WORK INSTRUCTION:
How many separate lines in this material contain the string "SMSEncodingAuto"? Respond with the number alone.

SOURCE DATA:
(** On a 64-bit build no response of the modem can crash the service layer.
    Whatever bytes a COMMAND_DONE carries, every query and every set of the
    package parses them without an index or slice panic: it returns a result or
    an error. *)
Theorem exchanges_never_panic :
  total_exchange DeviceReset ∧ (∀ a b, total_exchange (NegotiateVersion a b)) ∧
  total_exchange DeviceCaps ∧ total_exchange QuerySubscriberReady ∧
  (∀ i, total_exchange (QuerySlotInfoStatus i)) ∧
  total_exchange QueryRadioState ∧ (∀ s, total_exchange (SetRadioState s)) ∧
  total_exchange QueryPacketService ∧ (∀ a, total_exchange (SetPacketService a)) ∧
  total_exchange QueryRegisterState ∧ (∀ a p, total_exchange (SetRegisterState a p)) ∧
  (∀ r a, total_exchange (AuthAKA r a)) ∧ (∀ r, total_exchange (AuthSIM r)) ∧
  total_exchange QueryHomeProvider ∧ total_exchange QueryVisibleProviders ∧
  (∀ i c a u p ap t, total_exchange (Connect i c a u p ap t)) ∧
  total_exchange QuerySignalState ∧ total_exchange QueryDeviceServices ∧
  (∀ i, total_exchange (QueryIPConfiguration i)) ∧ (∀ l, total_exchange (Subscribe l)) ∧
  (∀ a d p, total_exchange (SendUSSD a d p)) ∧ (∀ a, total_exchange (UICCOpenChannel a)) ∧
  (∀ c a, total_exchange (UICCAPDU c a)) ∧ (∀ c, total_exchange (UICCCloseChannel c)) ∧
  total_exchange QueryUICCApplicationList ∧
  (∀ a p o n, total_exchange (UICCReadBinary a p o n)) ∧
  (∀ a p n, total_exchange (UICCReadRecord a p n)) ∧
  (∀ p, total_exchange (SendSMS p)) ∧ (∀ i, total_exchange (ReadSMS i)) ∧
  total_exchange ListSMS ∧ (∀ f i, total_exchange (deleteSMS f i)) ∧
  total_exchange GetSMSC ∧ (∀ s, total_exchange (SetSMSC s)).
Proof.
  split_and!; intros; intros resp Hr; pose proof Hr as [Hb Hl];
    cbv beta iota delta [DeviceReset NegotiateVersion DeviceCaps QuerySubscriberReady
      QuerySlotInfoStatus QueryRadioState SetRadioState QueryPacketService SetPacketService
      QueryRegisterState SetRegisterState AuthAKA AuthSIM QueryHomeProvider
      QueryVisibleProviders Connect QuerySignalState QueryDeviceServices QueryIPConfiguration
      Subscribe SendUSSD UICCOpenChannel UICCAPDU UICCCloseChannel QueryUICCApplicationList
      UICCReadBinary UICCReadRecord SendSMS ReadSMS ListSMS deleteSMS GetSMSC SetSMSC
      ex_done on_success on_success'];
    repeat safe_step.
Qed.
End Safety.

Lemma exchanges_never_panic_witness : total_exchange (H:=amd64) (QueryVisibleProviders (H:=amd64)).
Proof. apply (@exchanges_never_panic amd64). reflexivity. Defined.

(** An IP_CONFIGURATION response whose address offset has its top bit set. *)
Definition ip_configuration_bad : bytes := put_u32 16 0xFFFFFFF0 (put_u32 12 1 (make_bytes 60)).

(** A SUBSCRIBER_READY_STATUS response that announces 2^31 telephone numbers. *)
Definition subscriber_bad : bytes := put_u32 24 0x80000000 (make_bytes 28).

(** On the 32-bit armv7 build the same parsers can be crashed by a response.
    In [parseIPConfiguration] an offset of 0xFFFFFFF0 becomes negative as an
    [int], passes the bounds check and then indexes the buffer; a list whose
    announced count does not fit an [int] panics in [make] before any bound is
    checked. *)
Theorem armv7_parsers_panic :
  parseIPConfiguration (H:=armv7) ip_configuration_bad = Panic ∧
  parseSubscriberReady (H:=armv7) subscriber_bad = Panic ∧
  safe (parseIPConfiguration (H:=amd64) ip_configuration_bad).
Proof. split_and!; [vm_compute; reflexivity..|vm_compute; discriminate]. Qed.
Lemma beginTransaction_spec x ro d tx ch d' :
  beginTransaction x ro d = (Some (tx, ch), d') →
  closed d = false ∧ readErr d = None ∧ ch = nextChan d ∧ pending d !! tx = None ∧
  1 ≤ tx < 2 ^ 32 ∧ nextTx d' = tx ∧ allocateTransactionIDLocked d = (Some tx, tx) ∧
  pending d' = <[tx := mkPending x ch]> (pending d) ∧ nextChan d' = S (nextChan d) ∧
  maxCtrl d' = maxCtrl d ∧ closeSent d' = closeSent d ∧ closed d' = closed d ∧
  collectors d' = collectors d.
Proof.
  unfold beginTransaction. destruct (closed d) eqn:Ec; [done|].
  case_bool_decide as He; [done|]. do 2 (case_match; [done|]).
  destruct (allocateTransactionIDLocked d) as [[tx'|] next] eqn:Ea; [|done].
  intros [= <- <- <-]. pose proof Ea as Hs. unfold allocateTransactionIDLocked in Hs.
  apply allocate_spec in Hs as (Hp & -> & Hr). cbn.
  destruct (readErr d); [by destruct He|]. split_and!; try done; lia.
Qed.

Lemma beginTransaction_fail x ro d d' :
  beginTransaction x ro d = (None, d') →
  pending d' = pending d ∧ nextChan d' = nextChan d ∧ closeSent d' = closeSent d ∧
  closed d' = closed d ∧ collectors d' = collectors d ∧ maxCtrl d' = maxCtrl d.
Proof.
  unfold beginTransaction. repeat (case_match; try (intros [= <-]; done); simplify_eq/=).
Qed.

Lemma removePending_chans tx d b d' :
  removePending tx d = (b, d') →
  pend_chans d' ⊆+ pend_chans d ∧ nextChan d' = nextChan d ∧ nextTx d' = nextTx d ∧
  pending d' = delete tx (pending d) ∧ closed d' = closed d ∧ closeSent d' = closeSent d.
Proof.
  intros [= <- <-]. cbn. split_and!; try done. unfold pend_chans, pending_list. cbn.
  destruct (pending d !! tx) as [p|] eqn:E; [|by rewrite delete_id].
  pose proof (pend_chans_delete d tx p E) as H. unfold pend_chans, pending_list in H. cbn in H.
  rewrite H. by apply submseteq_cons.
Qed.

Lemma takePending_chans tx d p d' :
  takePending tx d = (p, d') →
  pend_chans d ≡ₚ from_option (λ p, [p_result p]) [] p ++ pend_chans d' ∧
  nextChan d' = nextChan d ∧ nextTx d' = nextTx d ∧ pending d' = delete tx (pending d) ∧
  pending d !! tx = p ∧ closed d' = closed d ∧ closeSent d' = closeSent d.
Proof.
  unfold takePending. destruct (pending d !! tx) as [q|] eqn:E; intros [= <- <-]; cbn.
  - split_and!; try done. by apply pend_chans_delete.
  - split_and!; try done. by rewrite delete_id.
Qed.

Lemma collectFragment_frame tx m i d r d' :
  collectFragment tx m i d = (r, d') →
  pending d' = pending d ∧ nextChan d' = nextChan d ∧ closed d' = closed d ∧
  closeSent d' = closeSent d ∧ nextTx d' = nextTx d ∧ maxCtrl d' = maxCtrl d ∧
  opened d' = opened d ∧ closing d' = closing d ∧ readErr d' = readErr d.
Proof.
  unfold collectFragment. cbv zeta.
  destruct (collectors d !! tx) as [a|]; cbv beta iota; repeat case_match;
    intros [= <- <-]; done.
Qed.

Lemma tokens_rejectInbound tx code : tokens (rejectInbound tx code) = [].
Proof. done. Qed.

Lemma tokens_handleInbound m : tokens (handleInboundMessage m) = [].
Proof.
  unfold handleInboundMessage.
  repeat (case_match; simplify_eq/=; try done; try apply tokens_rejectInbound).
Qed.

Lemma tokens_rejectFragment tx e : tokens (rejectFragment tx e) = [].
Proof. unfold rejectFragment. destruct (withProtocolTransaction e tx). by case_bool_decide. Qed.

Lemma tokens_collected tx i r n acts inds :
  collected_actions tx i r n = (acts, inds) → tokens acts = [].
Proof.
  unfold collected_actions. destruct r; [intros [= <- <-]; done| |intros [= <- <-]; apply tokens_rejectFragment].
  destruct i; [case_bool_decide|]; intros [= <- <-]; done.
Qed.

Lemma tokens_deliver tx a resp p : tokens (deliver_actions tx a resp p) = [p_result p].
Proof. unfold deliver_actions. case_bool_decide; [done|]. by case_match. Qed.

Lemma tokens_failed k : tokens (failed k) = [].
Proof. by destruct k. Qed.

Lemma tokens_received k r : tokens (received k r) = [].
Proof. by destruct k, r. Qed.

Lemma tokens_cancelled k tx : tokens (cancelled k tx) = [].
Proof. by destruct k. Qed.

Lemma map_to_list_filter {A} (P : Z * A → Prop) `{∀ x, Decision (P x)} (m : gmap Z A) :
  map_to_list (filter P m) ≡ₚ filter P (map_to_list m).
Proof.
  rewrite map_filter_alt. apply map_to_list_to_map.
  apply (sublist_NoDup _ _ (NoDup_fst_map_to_list m)), fmap_sublist, sublist_filter.
Qed.

Lemma without_commands_chans d :
  pend_chans d ≡ₚ ((p_result ∘ snd) <$> commands d) ++ pend_chans (without_commands d).
Proof.
  unfold pend_chans, commands, pending_list, without_commands. cbn.
  rewrite map_to_list_filter, <-fmap_app. by rewrite filter_app_complement.
Qed.

Lemma tokens_cancel_actions l :
  tokens (concat (cancel_actions <$> l)) = (p_result ∘ snd) <$> l.
Proof.
  induction l as [|x l IH]; [done|]. cbn [fmap list_fmap concat].
  rewrite tokens_app, IH. done.
Qed.

Lemma tokens_results (e : error) (l : list (Z * pendingTransaction)) :
  tokens ((λ x, AResult (p_result (snd x)) (inr e)) <$> l) = (p_result ∘ snd) <$> l.
Proof.
  induction l as [|x l IH]; [done|]. unfold tokens in *. cbn. by rewrite IH.
Qed.

Lemma owners_keep w a w' more :
  nextChan (w_device w') = nextChan (w_device w) → w_results w' = w_results w →
  pend_chans (w_device w') ++ tokens more ++ dropped (w_device w) a ≡ₚ
    pend_chans (w_device w) ++ tokens [a] →
  owners_step w a w' more.
Proof.
  intros Hn Hr Hs. left. split; [done|]. unfold owners.
  rewrite Hr, (app_assoc _ (tokens [a])), <-Hs. solve_Permutation.
Qed.

Lemma pend_chans_eq d d' : pending d' = pending d → pend_chans d' = pend_chans d.
Proof. unfold pend_chans, pending_list. by intros ->. Qed.

(** An action that leaves the pending transactions alone and makes no token. *)
Lemma owners_same w a w' more :
  nextChan (w_device w') = nextChan (w_device w) → w_results w' = w_results w →
  pending (w_device w') = pending (w_device w) → tokens more = [] → tokens [a] = [] →
  dropped (w_device w) a = [] → owners_step w a w' more.
Proof.
  intros Hn Hr Hp Ht Ha Hd. apply owners_keep; [done..|]. rewrite Ht, Ha, Hd, !app_nil_r.
  by rewrite (pend_chans_eq _ _ Hp).
Qed.
(* ===== verification/MbimDeviceTheorems.v ===== *)
(** * What the MBIM device guarantees

    Properties of every interleaving of callers, read loop, timers and close,
    each with a witness: a run of [script]s that reaches a state where its
    hypotheses hold. *)

From S2P Require Import Prelude MbimWire MbimRecords MbimDevice MbimDeviceProofs.

#[local] Open Scope Z_scope.

(** ** Runs *)

(** The transitions of [step], as instructions. *)
Inductive instruction :=
  | ICommand (service : bytes) (cid ct : Z) (info : bytes)
  | IOpen (m : Z) | IClose | ITimer (tx : Z) (id : nat)
  | IThread (i : nat) (c : choice) | IReader (c : choice)
  | IReceive (message : bytes) | IReadError (e : error).

Definition spawn (t : list action) (w : world) : world := set_threads (w_threads w ++ [t]) w.

Definition execute (i : instruction) (w : world) : option world :=
  match i with
  | ICommand service cid ct info => Some (spawn [ABegin WCommand (RCommand service cid ct info) true] w)
  | IOpen m => Some (spawn [AOpen m None] w)
  | IClose => Some (spawn [AClose] w)
  | ITimer tx id => Some (spawn [AExpire tx id] w)
  | IThread n c =>
      match w_threads w !! n with
      | Some (a :: t) =>
          '(w', more) ← exec c a w;
          Some (set_threads (<[n := more ++ t]> (w_threads w)) w')
      | _ => None
      end
  | IReader c =>
      match w_reader w with
      | a :: t => '(w', more) ← exec c a w; Some (set_reader (more ++ t) w')
      | [] => None
      end
  | IReceive m =>
      match w_reader w with
      | [] => if readStarted (w_device w) then Some (set_reader [AInbound m] w) else None
      | _ => None
      end
  | IReadError e =>
      match w_reader w with
      | [] => if readStarted (w_device w) then Some (set_reader [AReadFailed e] w) else None
      | _ => None
      end
  end.
(* ===== verification/SmsCodec.v ===== *)
(** * SMS transport: RP messages, addresses and TPDU trimming (pkg/smscodec)

    pdu.go (the RP layer, addresses, number tests) and pdu_trim.go.  The
    alphabet of a data coding scheme comes from a third-party package and is a
    parameter.  Texts of errors are not modelled. *)

From S2P Require Import Prelude GoText.
From Stdlib Require Import Ascii String.

#[local] Open Scope Z_scope.

Inductive codec_error := CodecError.

(** ** RP messages *)

Inductive RPDUKind := RPDUKindUnknown | RPDUKindData | RPDUKindAck | RPDUKindError | RPDUKindSMMA.

Record RPDUInfo := mkRPDUInfo { ri_Kind : RPDUKind; ri_RawType : Z; ri_MR : Z; ri_Cause : Z }.

(** A length byte at [i] and the bytes it announces; and the next index. *)
Definition length_value (body : bytes) (i : Z) : go codec_error (bytes * Z) :=
  if bool_decide (i >= len body) then Err CodecError
  else
    n ← idx body i;
    let i := i + 1 in
    if bool_decide (i + n > len body) then Err CodecError
    else v ← slice body i (i + n); Ok (v, i + n).

Definition ParseRPData (body : bytes) : go codec_error (Z * bytes) :=
  if bool_decide (len body < 3) then Err CodecError
  else
    rpMr ← idx body 1;
    da ← length_value body 2;
    oa ← length_value body (snd da);
    ud ← length_value body (snd oa);
    Ok (rpMr, fst ud).

Definition ParseRPErrorCause (body : bytes) : go codec_error Z :=
  if bool_decide (len body < 4) then Err CodecError
  else
    mti ← idx body 0;
    if bool_decide (mti ≠ 0x04) && bool_decide (mti ≠ 0x05) then Err CodecError
    else
      causeIELen ← idx body 2;
      if bool_decide (causeIELen <= 0) then Err CodecError
      else if bool_decide (3 + causeIELen > len body) then Err CodecError
      else cause ← idx body 3; Ok (Z.land cause 0x7F).

Definition ClassifyRPDU (body : bytes) : go codec_error RPDUInfo :=
  match body with
  | [] => Ok (mkRPDUInfo RPDUKindUnknown 0 0 0)
  | mti :: rest =>
      let mr := match rest with mr :: _ => mr | [] => 0 end in
      if bool_decide (mti = 0x00) || bool_decide (mti = 0x01) then
        Ok (mkRPDUInfo RPDUKindData mti mr 0)
      else if bool_decide (mti = 0x02) || bool_decide (mti = 0x03) then
        Ok (mkRPDUInfo RPDUKindAck mti mr 0)
      else if bool_decide (mti = 0x04) || bool_decide (mti = 0x05) then
        match ParseRPErrorCause body with
        | Ok cause => Ok (mkRPDUInfo RPDUKindError mti mr cause)
        | Err _ => Ok (mkRPDUInfo RPDUKindError mti mr 0)
        | Panic => Panic
        end
      else if bool_decide (mti = 0x06) then Ok (mkRPDUInfo RPDUKindSMMA mti mr 0)
      else Ok (mkRPDUInfo RPDUKindUnknown mti mr 0)
  end.

(** ** Addresses *)

(** The two digits of an octet: a digit, nothing for the filler 0xF, an error
    for another value. *)
Definition bcd_digit (d : Z) : option (list Z) :=
  if bool_decide (d <= 9) then Some [48 + d] else if bool_decide (d = 0x0F) then Some [] else None.

Fixpoint bcd_digits (bcd : bytes) : option (list Z) :=
  match bcd with
  | [] => Some []
  | b :: bcd =>
      lo ← bcd_digit (Z.land b 0x0F);
      hi ← bcd_digit (Z.land (Z.shiftr b 4) 0x0F);
      rest ← bcd_digits bcd;
      Some (lo ++ hi ++ rest)
  end.

Definition DecodeAddressValue (v : bytes) : go codec_error string :=
  match v with
  | [] => Err CodecError
  | ton :: bcd =>
      let prefix := if bool_decide (Z.land ton 0x70 = 0x10) then [43] else [] in
      match bcd_digits bcd with
      | Some digits => Ok (string_of (prefix ++ digits))
      | None => Err CodecError
      end
  end.

(** The loop of [EncodeAddress] over the characters of the number: each is
    turned into a digit modulo 256, and ORed into a half of its octet. *)
Fixpoint bcd_encode (number : bytes) : bytes :=
  match number with
  | [] => []
  | [c] => [Z.lor (u8 (c - 48)) 0xF0]
  | c :: c' :: number => Z.lor (u8 (c - 48)) (u8 (Z.shiftl (u8 (c' - 48)) 4)) :: bcd_encode number
  end.

Definition EncodeAddress (number : string) : bytes :=
  let number := TrimSpace number in
  if bool_decide (number = EmptyString) then [0x00]
  else
    let international := HasPrefix number "+" in
    let ton := if international then 0x91 else 0x81 in
    let bcd := bcd_encode (bytes_of (if international then substring 1 (String.length number - 1) number
                                     else number)) in
    u8 (1 + len bcd) :: ton :: bcd.

Definition BuildRPData (rpMr : Z) (tpduBytes : bytes) (smsc : string) : bytes :=
  [0x00; rpMr; 0x00] ++ EncodeAddress smsc ++ [u8 (len tpduBytes)] ++ tpduBytes.

Definition BuildRPAck (rpMr : Z) : bytes := [0x02; rpMr].
Definition BuildRPSMMA (rpMr : Z) : bytes := [0x06; rpMr].
Definition BuildRPError (rpMr cause : Z) : bytes := [0x04; rpMr; 0x01; cause; 0x00].

Definition ParseRPDataWithAddresses (body : bytes) : go codec_error (Z * string * string * bytes) :=
  if bool_decide (len body < 5) then Err CodecError
  else
    rpMr ← idx body 1;
    oa ← length_value body 2;
    oas ← (if bool_decide (len (fst oa) > 0) then go_ignore EmptyString (DecodeAddressValue (fst oa))
           else Ok EmptyString);
    da ← length_value body (snd oa);
    das ← (if bool_decide (len (fst da) > 0) then go_ignore EmptyString (DecodeAddressValue (fst da))
           else Ok EmptyString);
    ud ← length_value body (snd da);
    Ok (rpMr, oas, das, fst ud).

(** ** Texts *)

Inductive SMSEncoding := SMSEncodingAuto | SMSEncodingUCS2.

Definition NormalizeSMSEncoding (unicode_lower : string → string) (raw : string)
    : go codec_error SMSEncoding :=
  let s := ToLower unicode_lower (TrimSpace raw) in
  if bool_decide (s = EmptyString) || bool_decide (s = "auto"%string) then Ok SMSEncodingAuto
  else if bool_decide (s = "ucs2"%string) then Ok SMSEncodingUCS2
  else Err CodecError.

Definition IsHexString (s : string) : bool :=
  if (String.length s <? 2)%nat || negb (Nat.even (String.length s)) then false
  else forallb is_hex_digit (list_ascii_of_string s).

(** [hex.DecodeString] *)
Definition hex_value (a : ascii) : option Z :=
  let n := code a in
  if bool_decide (48 ≤ n ≤ 57) then Some (n - 48)
  else if bool_decide (97 ≤ n ≤ 102) then Some (n - 87)
  else if bool_decide (65 ≤ n ≤ 70) then Some (n - 55)
  else None.

Fixpoint hex_decode (l : list ascii) : option bytes :=
  match l with
  | [] => Some []
  | [_] => None
  | a :: b :: l =>
      hi ← hex_value a; lo ← hex_value b; rest ← hex_decode l;
      Some (16 * hi + lo :: rest)
  end.

Definition DecodeString (s : string) : option bytes := hex_decode (list_ascii_of_string s).

(** [hex.EncodeToString], upper-cased. *)
Definition HEX_digit (d : Z) : ascii := char (if bool_decide (d < 10) then 48 + d else 55 + d).
Definition HexUpper (b : bytes) : string :=
  string_of_list_ascii (List.concat ((λ x, [HEX_digit (x / 16); HEX_digit (x `mod` 16)]) <$> b)).

Definition lower2 (b : Z) : string :=
  let digit d := char (if bool_decide (d < 10) then 48 + d else 87 + d) in
  String (digit (b / 16)) (String (digit (b `mod` 16)) EmptyString).

(** [hex.EncodeToString] *)
Definition EncodeToString (b : bytes) : string := String.concat EmptyString (lower2 <$> b).

Definition DecodeBodyMaybeHex (body : bytes) : go codec_error bytes :=
  let s := TrimSpace (string_of body) in
  if bool_decide (s = EmptyString) then Err CodecError
  else if IsHexString s then
    match DecodeString s with Some b => Ok b | None => Err CodecError end
  else Ok body.

Definition IsDummyMSISDN (value : string) : bool :=
  let s := TrimSpace value in
  let digits := default s (cut_prefix "+" s) in
  if (String.length digits <? 7)%nat || (15 <? String.length digits)%nat then false
  else forallb (Ascii.eqb "0"%char) (list_ascii_of_string digits).

Definition IsShortCode (phone : string) : bool :=
  if HasPrefix phone "+" then false
  else forallb is_digit (list_ascii_of_string phone) && (String.length phone <=? 6)%nat.

(** ** Trimming a TPDU to its declared length *)

Inductive alphabet := Alpha7Bit | Alpha8Bit | AlphaUCS2 | AlphaReserved.
#[global] Instance alphabet_eq_dec : EqDecision alphabet.
Proof. solve_decision. Defined.

Record layout := mkLayout {
  ly_dcs : Z; ly_udl : Z; ly_udOffset : Z; ly_udOctets : Z; ly_alphabet : alphabet;
}.

Section Trim.
(** [tpdu.DCS(dcs).Alphabet()]; [None] is an error. *)
Context (Alphabet : Z → option alphabet).

Definition deliverTPDULayout (t : bytes) : go codec_error (option layout) :=
  if bool_decide (len t < 1) then Ok None
  else
    first ← idx t 0;
    if bool_decide (Z.land first 0x03 ≠ 0) then Ok None
    else if bool_decide (1 + 2 > len t) then Ok None
    else
      oaLen ← idx t 1;
      let oaOctets := (oaLen + 1) / 2 in
      let i := 3 in
      if bool_decide (i + oaOctets > len t) then Ok None
      else
        let i := i + oaOctets in
        if bool_decide (i + 10 > len t) then Ok None
        else
          dcs ← idx t (i + 1);
          let i := i + 2 + 7 in
          udl ← idx t i;
          let i := i + 1 in
          match Alphabet dcs with
          | None => Ok None
          | Some a =>
              let udOctets := if bool_decide (a = Alpha7Bit) then (udl * 7 + 7) / 8 else udl in
              if bool_decide (i + udOctets > len t) then Ok None
              else Ok (Some (mkLayout dcs udl i udOctets a))
          end.

Definition DeliverTPDUDeclaredLength (t : bytes) : go codec_error (option Z) :=
  l ← deliverTPDULayout t;
  match l with
  | None => Ok None
  | Some l =>
      let want := ly_udOffset l + ly_udOctets l in
      if bool_decide (want > len t) then Ok None else Ok (Some want)
  end.

Definition TrimDeliverTPDUToDeclaredLength (t : bytes) : go codec_error (bytes * bool) :=
  want ← DeliverTPDUDeclaredLength t;
  match want with
  | None => Ok (t, false)
  | Some want =>
      if bool_decide (want >= len t) then Ok (t, false)
      else s ← slice t 0 want; Ok (s, true)
  end.

Definition normalizeDeliverTPDUGSM7SpareBits (t : bytes) : go codec_error (bytes * bool) :=
  l ← deliverTPDULayout t;
  match l with
  | None => Ok (t, false)
  | Some l =>
      if bool_decide (ly_alphabet l ≠ Alpha7Bit) || bool_decide (ly_udl l = 0)
         || bool_decide (ly_udOctets l = 0)
      then Ok (t, false)
      else
        let want := ly_udOffset l + ly_udOctets l in
        if bool_decide (want > len t) then Ok (t, false)
        else
          let usedBits := (ly_udl l * 7) `mod` 8 in
          if bool_decide (usedBits = 0) then Ok (t, false)
          else
            let mask := u8 (Z.shiftl 1 usedBits - 1) in
            let last := want - 1 in
            b ← idx t last;
            if bool_decide (Z.land b (Z.lxor mask 0xFF) = 0) then Ok (t, false)
            else Ok (blit last [Z.land b mask] t, true)
  end.

(** [strconv.Atoi] on the text after the last comma: an optional sign and
    decimal digits; a number that does not fit 64 bits is an error. *)
Fixpoint decimal (l : list ascii) (acc : Z) : option Z :=
  match l with
  | [] => Some acc
  | a :: l => if is_digit a then decimal l (10 * acc + (code a - 48)) else None
  end.

Definition Atoi (s : string) : option Z :=
  let '(negative, digits) :=
    match list_ascii_of_string s with
    | a :: l => if Ascii.eqb a "-"%char then (true, l) else if Ascii.eqb a "+"%char then (false, l)
                else (false, a :: l)
    | [] => (false, [])
    end in
  if bool_decide (digits = []) then None
  else
    n ← decimal digits 0;
    let n := if negative : bool then - n else n in
    if bool_decide (- 2 ^ 63 ≤ n < 2 ^ 63) then Some n else None.

(** The number that [strconv.Atoi] returns with or without an error: 0 when the
    text is not a number, and the nearest when it does not fit.  The digits are
    read up to the one that overflows 64 bits. *)
Fixpoint uint_digits (l : list ascii) (n : Z) : option Z :=
  match l with
  | [] => Some n
  | a :: l =>
      if is_digit a then
        let n' := 10 * n + (code a - 48) in
        if bool_decide (2 ^ 64 <= n') then Some (2 ^ 64 - 1) else uint_digits l n'
      else None
  end.

Definition AtoiValue (s : string) : Z :=
  let '(negative, digits) :=
    match list_ascii_of_string s with
    | a :: l => if Ascii.eqb a "-"%char then (true, l) else if Ascii.eqb a "+"%char then (false, l) else (false, a :: l)
    | [] => (false, [])
    end in
  if bool_decide (digits = []) then 0
  else match uint_digits digits 0 with
       | None => 0
       | Some n => if negative : bool then Z.max (- n) (- 2 ^ 63) else Z.min n (2 ^ 63 - 1)
       end.

(** The text after the last comma. *)
Fixpoint after_last_comma (s : string) : option string :=
  match s with
  | EmptyString => None
  | String a r =>
      match after_last_comma r with
      | Some t => Some t
      | None => if Ascii.eqb a ","%char then Some r else None
      end
  end.

Definition ParseATSMSHeaderTPDULength (header : string) : option Z :=
  token ← after_last_comma header;
  if bool_decide (token = EmptyString) then None
  else
    n ← Atoi (TrimSpace token);
    if bool_decide (n < 0) then None else Some n.

(** [int] arithmetic of [want] is in 64 bits. *)
Definition TrimFullPDUHexByTPDULength (pduHex : string) (tpduLen : Z) : go codec_error (string * bool) :=
  let raw := TrimSpace pduHex in
  if bool_decide (raw = EmptyString) || bool_decide (tpduLen < 0) then Ok (raw, false)
  else
    match DecodeString raw with
    | None | Some [] => Ok (raw, false)
    | Some ((smscLen :: _) as b) =>
        let want := i64 (1 + smscLen + tpduLen) in
        if bool_decide (want <= 0) || bool_decide (want > len b)
        then Ok (ToUpper id raw, false)
        else
          full ← slice b 0 want;
          let tpduOffset := 1 + smscLen in
          t ← slice_from full tpduOffset;
          trimmed ← TrimDeliverTPDUToDeclaredLength t;
          if snd trimmed : bool then
            head ← slice full 0 tpduOffset; Ok (HexUpper (head ++ fst trimmed), true)
          else Ok (HexUpper full, bool_decide (want < len b))
    end.

Definition TrimFullPDUHexByATHeader (pduHex header : string) : go codec_error (string * bool) :=
  match ParseATSMSHeaderTPDULength header with
  | None => Ok (TrimSpace pduHex, false)
  | Some n => TrimFullPDUHexByTPDULength pduHex n
  end.
End Trim.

RESULT FOR THIS EXERCISE:
2